Here's my (weak) understanding of it:An inline 4 cylinder 4 stroke engine is not really the smoothest crankshaft configuration out there. In fact it's pretty bad. To keep the firing cylinders even spaced means that 2 pistons will be at TDC when 2 pistons are at BDC. That means there will be a large primary imbalance in that reciprocating mass equivalent to an inline 2 cylinder.
Sorry 'Fred W', not true. The "common" in-line four stroke design you describe has perfect primary balance. In fact, the parallel-twin four stroke with a 180* crankshaft has perfect primary balance; but, due to the spacing between the cyclinders, there's often a pretty serious 'rocking couple' that ends-up as vibration. On an in-line four (like the FJR's) two parallel twins together -- the 'rocking couples' are in opposite directions and tend to cancel out.
Having a V4 in the Honda ST allows them to have reciprocating masses on an angle to each other and reduces the primary imbalance vibration (before counterweights) somewhat.
Not quite: A 90* V-twin can be given perfect primary balance by counter-weighting all the rotating masses and the reciprocating masses on only one cylinder. Yet, without both rods on a single throw, a 'rocking couple' still exists. A V-four can be somewhat better with regards to balance (without an ancillary balancer, that is).
A smoother crankshaft configuration would be an inline 3 cylinder (or 6 cylinder) engine where the masses are spread evenly around the crank rotation.
With the in-line six four-stroke (inherently well balanced), it's because both the primary forces (once per revolution) and secondary forces (twice per revolution) are in-balance. With the four cylinder in-line, it's the out-of-balance secondary forces (caused be the non-symmetrical motion of the piston -- and compounded by a relatively short connecting rod) that conspire to cause in-line four 'buzz'.
A boxer engine is different because the horizontally opposing cylinders have inertial masses that are equal and opposite, canceling each other out. But the boxer twin's rotating crankshaft weight doesn't (can't) cancel so there are still some major vibrations there.

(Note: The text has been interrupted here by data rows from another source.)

(** In exact arithmetic, for an evaluator with sphere centre [C] and
    scaling factor [s] bound to a dipole with moment [Q] and position
    [pos], [primaryField coilPos] is [s (Q x (R - R_0)) / |R - R_0|^3] with
    [R = coilPos - C] and [R_0 = pos - C], and the denominator is zero
    exactly when [coilPos] is the dipole position. *)
Theorem primaryField_infinite_medium_formula
        (unbound : FieldVector R * FieldVector R) (C : FieldVector R) (s : R)
        (D : Dipole R) (coilPos : FieldVector R) :
  primaryField (bind (construct unbound C s) D) coilPos =
  infinite_medium_field C s (moment D) (position D) coilPos
  /\ (primaryField_denominator (bind (construct unbound C s) D) coilPos = 0
      <-> coilPos = position D).
Proof.
  split.
  - rewrite primaryField_components, bind_state.
    unfold infinite_medium_field, primary_denominator, cross3.
    cbn [sphereCenter_ scalingFactor_ moment_ R_0 construct fv0 fv1 fv2].
    field_ops.
    f_equal; unfold Rdiv; ring.
  - rewrite primaryField_denominator_formula.
    unfold primary_denominator. field_ops.
    rewrite cube_zero_iff, length3_zero_iff.
    destruct coilPos as [p0 p1 p2], D as [[q0 q1 q2] Q], C as [c0 c1 c2].
    cbn [diff3 fv0 fv1 fv2 position]. field_ops.
    split.
    + intros (H0 & H1 & H2). f_equal; lra.
    + intros Heq. injection Heq as -> -> ->. repeat split; lra.
Qed.

(** ** Linearity in the scaling factor *)

Lemma diff3_origin (v : FieldVector R) : diff3 v origin_R = v.
Proof.
  destruct v as [x y z]. unfold diff3, origin_R. cbn [fv0 fv1 fv2].
  field_ops. f_equal; lra.
Qed.

Lemma diff3_point_dipole : diff3 point_R (position dipole_R) = mkFV 0 4 0.
Proof.
  unfold diff3, point_R, dipole_R. cbn [fv0 fv1 fv2 position].
  field_ops. f_equal; lra.
Qed.

Lemma length3_point : length3 point_R = 5.
Proof.
  unfold length3, inner3, point_R. rewrite sum3_R. cbn [fv0 fv1 fv2]. field_ops.
  apply sqrt_of_square; lra.
Qed.

Lemma length3_point_dipole : length3 (mkFV 0 4 0 : FieldVector R) = 4.
Proof.
  unfold length3, inner3. rewrite sum3_R. cbn [fv0 fv1 fv2]. field_ops.
  apply sqrt_of_square; lra.
Qed.

(** [F] at the sample point: [4 (5 * 4 + 25 - 9) = 144]. *)
Lemma Sarvas_F_sample :
  Sarvas_F (diff3 (position dipole_R) origin_R) (diff3 point_R origin_R) = 144.
Proof.
  rewrite !diff3_origin. unfold Sarvas_F.
  rewrite diff3_point_dipole, length3_point, length3_point_dipole.
  unfold inner3, point_R, dipole_R. rewrite sum3_R.
  cbn [fv0 fv1 fv2 position]. field_ops. lra.
Qed.

(** C5, as stated, fails. With [s1 = 0] and [s2 = 1] (so [s2 <> 0]) the
    second evaluator returns the third component [-3/144] at the sample
    point, while every multiple of the first evaluator's field, which is
    zero, is zero. *)
Lemma scaling_invariance_counterexample :
  1 <> 0
  /\ totalField (bind (construct (origin_R, origin_R) origin_R 1) dipole_R) point_R
     <> smul (1 / 0)
             (totalField (bind (construct (origin_R, origin_R) origin_R 0) dipole_R)
                         point_R).
Proof.
  split; [lra |].
  rewrite !totalField_bound_components, smul_components.
  cbv zeta. cbn [fv0 fv1 fv2].
  rewrite Sarvas_F_sample, !diff3_origin.
  set (G := Sarvas_grad_F _ _).
  intros Heq. apply (f_equal fv2) in Heq. cbn [fv2] in Heq.
  revert Heq. unfold cross3, inner3. rewrite !sum3_R.
  cbn [fv0 fv1 fv2 point_R dipole_R position moment]. field_ops.
  unfold Rdiv. rewrite !Rmult_0_l, Rmult_0_r.
  intros Heq. lra.
Qed.

(** C5, amended. In exact arithmetic, two evaluators with the same sphere
    centre and scaling factors [s1 <> 0] and [s2], bound to the same dipole,
    satisfy [totalField_2 p = (s2 / s1) totalField_1 p] at every point. *)
Theorem scaling_invariance
        (u1 u2 : FieldVector R * FieldVector R) (C : FieldVector R)
        (s1 s2 : R) (D : Dipole R) (p : FieldVector R) :
  s1 <> 0 ->
  totalField (bind (construct u2 C s2) D) p =
  smul (s2 / s1) (totalField (bind (construct u1 C s1) D) p).
Proof.
  intros Hs1.
  rewrite !totalField_bound_components, smul_components.
  cbv zeta. cbn [fv0 fv1 fv2]. field_ops.
  set (F := Sarvas_F _ _). set (G := Sarvas_grad_F _ _).
  set (X := cross3 _ _). set (XR := inner3 _ _).
  unfold Rdiv. generalize (/ (F * F)). intros iFF.
  f_equal; field; exact Hs1.
Qed.

Lemma scaling_invariance_witness :
  2 <> 0
  /\ totalField (bind (construct (origin_R, origin_R) origin_R 3) dipole_R) point_R
     = smul (3 / 2)
            (totalField (bind (construct (origin_R, origin_R) origin_R 2) dipole_R)
                        point_R).
Proof.
  split; [lra | apply scaling_invariance; lra].
Defined.

End ExactArithmetic.

(* ================================================================== *)
(** * The evaluator in binary64, [FieldType = double]                  *)
(* ================================================================== *)

Section Binary64.

Local Open Scope field_scope.

(** ** How zeros, infinities and NaN go through the operations *)

Lemma fromInt_0_double : (fromInt 0 : double) = S754_zero false.
Proof. reflexivity. Qed.

(** [x - x] is [+0] for a finite [x] and NaN for an infinity or a NaN. *)
Lemma fsub_self (x : double) : zero_or_nan (x - x) = true.
Proof.
  destruct x as [[|] | [|] | | s m e]; try reflexivity.
  cbn [fsub double_FieldType].
  unfold SFsub. rewrite Z.min_id. unfold shl_align.
  rewrite (Z.sub_diag e : IntDef.Z.sub e e = 0%Z). cbn [fst].
  rewrite (Z.sub_diag _
           : IntDef.Z.sub (cond_Zopp s (Z.pos m)) (cond_Zopp s (Z.pos m)) = 0%Z).
  reflexivity.
Qed.

Lemma fadd_zero_or_nan (x y : double) :
  zero_or_nan x = true -> zero_or_nan y = true -> zero_or_nan (x + y) = true.
Proof.
  destruct x as [[|] | [|] | | ? ? ?], y as [[|] | [|] | | ? ? ?];
    try discriminate; reflexivity.
Qed.

Lemma fmul_zero_or_nan (x y : double) :
  zero_or_nan x = true -> zero_or_nan y = true -> zero_or_nan (x * y) = true.
Proof.
  destruct x as [[|] | [|] | | ? ? ?], y as [[|] | [|] | | ? ? ?];
    try discriminate; reflexivity.
Qed.

Lemma fsqrt_zero_or_nan (x : double) :
  zero_or_nan x = true -> zero_or_nan (fsqrt x) = true.
Proof. destruct x as [[|] | [|] | | ? ? ?]; try discriminate; reflexivity. Qed.

(** [0/0], [0/NaN], [NaN/0] and [NaN/NaN] are NaN. *)
Lemma fdiv_zero_or_nan (x y : double) :
  zero_or_nan x = true -> zero_or_nan y = true -> x / y = S754_nan.
Proof.
  destruct x as [[|] | [|] | | ? ? ?], y as [[|] | [|] | | ? ? ?];
    try discriminate; reflexivity.
Qed.

(** A division by a zero never gives a finite number: an infinity for a
    non-zero dividend, NaN for a zero or a NaN. *)
Lemma fdiv_by_zero (x z : double) :
  is_zero z = true -> non_finite (x / z) = true.
Proof.
  destruct z as [? | ? | | ? ? ?]; try discriminate.
  destruct x as [[|] | [|] | | ? ? ?]; reflexivity.
Qed.

Lemma fmul_zero_zero (x y : double) :
  is_zero x = true -> is_zero y = true -> is_zero (x * y) = true.
Proof.
  destruct x as [? | ? | | ? ? ?], y as [? | ? | | ? ? ?];
    try discriminate; reflexivity.
Qed.

Lemma fmul_non_finite (m x : double) :
  non_finite x = true -> non_finite (m * x) = true.
Proof.
  destruct x as [? | ? | | ? ? ?]; try discriminate;
    destruct m as [[|] | [|] | | ? ? ?]; reflexivity.
Qed.

Lemma fsub_non_finite (x y : double) :
  non_finite x = true -> non_finite y = true -> non_finite (x - y) = true.
Proof.
  destruct x as [? | [|] | | ? ? ?], y as [? | [|] | | ? ? ?];
    try discriminate; reflexivity.
Qed.

Lemma fmul_nan_r (m : double) : m * S754_nan = S754_nan.
Proof. destruct m as [[|] | [|] | | ? ? ?]; reflexivity. Qed.

Lemma inner3_zero_or_nan (u : FieldVector double) :
  zero_or_nan (fv0 u) = true -> zero_or_nan (fv1 u) = true ->
  zero_or_nan (fv2 u) = true ->
  zero_or_nan (inner3 u u) = true.
Proof.
  intros. unfold inner3, sum3.
  repeat first [apply fadd_zero_or_nan | apply fmul_zero_or_nan]; auto.
Qed.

It's fully possible to counterweight a flat-twin crankshaft for all of the rotating masses (usually, not needed) and part of the reciprocating mass. But, it's the 'rocking couple' that causes them to 'buzz'.
Now put three boxer twins side by side and spaced on the crankshaft like the inline 3 cylinder and what do you have? A Goldwing.
True (tho, there's still a 'rocking couple') -- yet not all three cylinder four-strokes are of the 120* crank configuration (120* cranks are often saddled with a high-speed "whip" and their balance falls roughly midway between a 180* twin and an in-line four.
There are some 'flat-crank' three cylinder engines (two up -- one down crank-throw arrangement) and Ferrari has had very successful 'flat-crank' V-8s.
All this may be moot with respect to balance due to the application of engine balancers (especially, gear-driven balancers) commonly found on modern engines. Ducati (on the SuperMono) and BMW/Rotax (on their new 'F'-twins) have even gone so far as to employ rotating mass-lumps attached to the crankshaft to approximate smoothness.
Then we come to Yamaha's new R-1: which, apparently, has a crankshaft/engine firing like their M-1 MotoGP racers (which appear to have superb low-rpm accelleration). These in-line fours have staggered crankpins and fire more like multiple V-twins.
Staggered crank throws are not new -- Honda's tried it for years on cruisers -- but, it does show that (when it comes to engine design) just about anything is possible.